At first glance it would appear to be a complicated issue, but it’s not. “Peer-review” is the modern equivalent to “Aristotle said”, that held back science for centuries.
”The Highest Authority in Science is the Data
“The way the climate change debate will eventually be resolved is that the traditional primacy of data will be re-asserted, if only because by the middle of the century people will have noticed that it isn’t several degrees warmer.
How else can skeptics get published if the review system is gatekeeping?
Do you dismiss Principa Scientifica (sp?) because of its review system or because it’s bunk-um?

Keitho
Editor
Reply to  John West
January 20, 2014 9:34 am

Indeed, it will always be the data that speaks. Unfortunately at the moment we only have the adjusted data but the real data is trying to get out. Just a little longer to wait.

pyromancer76
January 20, 2014 7:00 am

Anthony, I think there is (way) too much emphasis on “the rules”. Peer review, as it has been masquerading, fails to produce “good science”. So does “pal review”. There must be a middle way. Follow peer review when all current-scientists have their minds closed to different ideas (Svalgaard re the Sun’s influence on Earth — limited to TSI — although he seems profoundly brilliant and renowed as to the physics of the Sun) and alternative views do not get published.
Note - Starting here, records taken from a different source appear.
(* ===== verification/Crc.v ===== *)
(** * Cyclic redundancy checks

    src/sdk/libcrc (crc5.c, crc5bwe.c, crc5tbl4.c, crc5tbl8.c, crc8bwe.c,
    crc8tbl4.c, crc8tbl8.c, crc16bwe.c, crc16tbl4.c, crc16tbl8.c, crc16ccitt.c,
    crc32.c, crc32tab.c), src/sdk/include/crc.h and
    src/sdk/libbacnet/bacnet_crc.c.  A buffer is the list of its bytes; every
    intermediate value fits the C type it is computed in, which the range lemmas
    of the last section show. *)

From stdpp Require Import base tactics numbers list.
From Stdlib Require Import ZArith Lia.
From S2P Require Import Prelude.

(** ** Code *)

Definition crc5_step (crc c : Z) : Z :=
  let crc := Z.lxor crc c in
  let a := Z.lxor (Z.shiftl crc 2) (Z.shiftl crc 3) in
  let crc := Z.lxor crc (Z.lxor (Z.lxor (Z.shiftr crc 3) a) (Z.shiftl a 4)) in
  Z.lor (Z.land crc 0x18) (Z.land (Z.shiftr crc 5) 0x07).

Definition crc5 (data : list Z) : Z := Z.lxor (fold_left crc5_step data 0x1f) 0x1f.

(** crc5bwe.c has the same body. *)
Definition crc5bwe (data : list Z) : Z := Z.lxor (fold_left crc5_step data 0x1f) 0x1f.

Definition crc5_tbl4_lut : list Z :=
  [0x00; 0x16; 0x05; 0x13; 0x0a; 0x1c; 0x0f; 0x19;
   0x14; 0x02; 0x11; 0x07; 0x1e; 0x08; 0x1b; 0x0d;
   0x00; 0x0e; 0x1c; 0x12; 0x11; 0x1f; 0x0d; 0x03;
   0x0b; 0x05; 0x17; 0x19; 0x1a; 0x14; 0x06; 0x08].

Definition crc5tbl4_step (crc c : Z) : Z :=
  let idx := Z.lxor crc c in
  Z.lxor (rd crc5_tbl4_lut (Z.land idx 0x0f + 16)) (rd crc5_tbl4_lut (Z.shiftr idx 4)).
Tallbloke might have invited — and included — an alternative view denouncing as hogwash the science in the “Resonance” volume with the requisite principles and math, but “peer review” as it is structured today would have made this volume and any other outside the mainstream in this area unpublishable. This issue needs more thoughtfulness and more inclusiveness. Peer review has given us criminal fraud in the current era.

ferdberple
January 20, 2014 7:15 am

Dr. Morner is qualified to review this paper but he is an editor and a known skeptic with a potential conflict of interest in that he is sympathetic to Dr. Scafetta’s arguments.
…..
Hans Jelbring is again qualified but an author in this edition and a known skeptic with a potential conflict of interest in that he is sympathetic to your arguments.
…..
===============
I don’t agree with this point. Sympathy for one’s beliefs does not establish a conflict of interests.
A conflict of interest exists if one is an author in the same edition, not because one is a “known skeptic”.
In point of fact, the “known sceptic” argument is ad hominem, a logical fallacy. If true, it would mean that only skeptics can review non-skeptic papers, and only non-skeptics can review skeptic papers.
Peer review is not replication. Hostile reviewers are appropriate for replication. They are not appropriate for peer review because nothing would ever get published, or if it did it would be so watered down as to be meaningless.
Yes, it is a conflict for an author in the same issue to be a reviewer. No it is not a conflict simply because the reviewer holds similar opinions to the author.

January 20, 2014 7:18 am

A lot to digest here. Whether skeptic or alarmist science, pal-review and gatekeeping have been the scourges of climate science. Whatever becomes of this, skepticism will remain the essential ingredient of climate science progress as without it there can be no science. And skepticism where Copernicus is based, Germany, continues facing an increasingly hostile environment.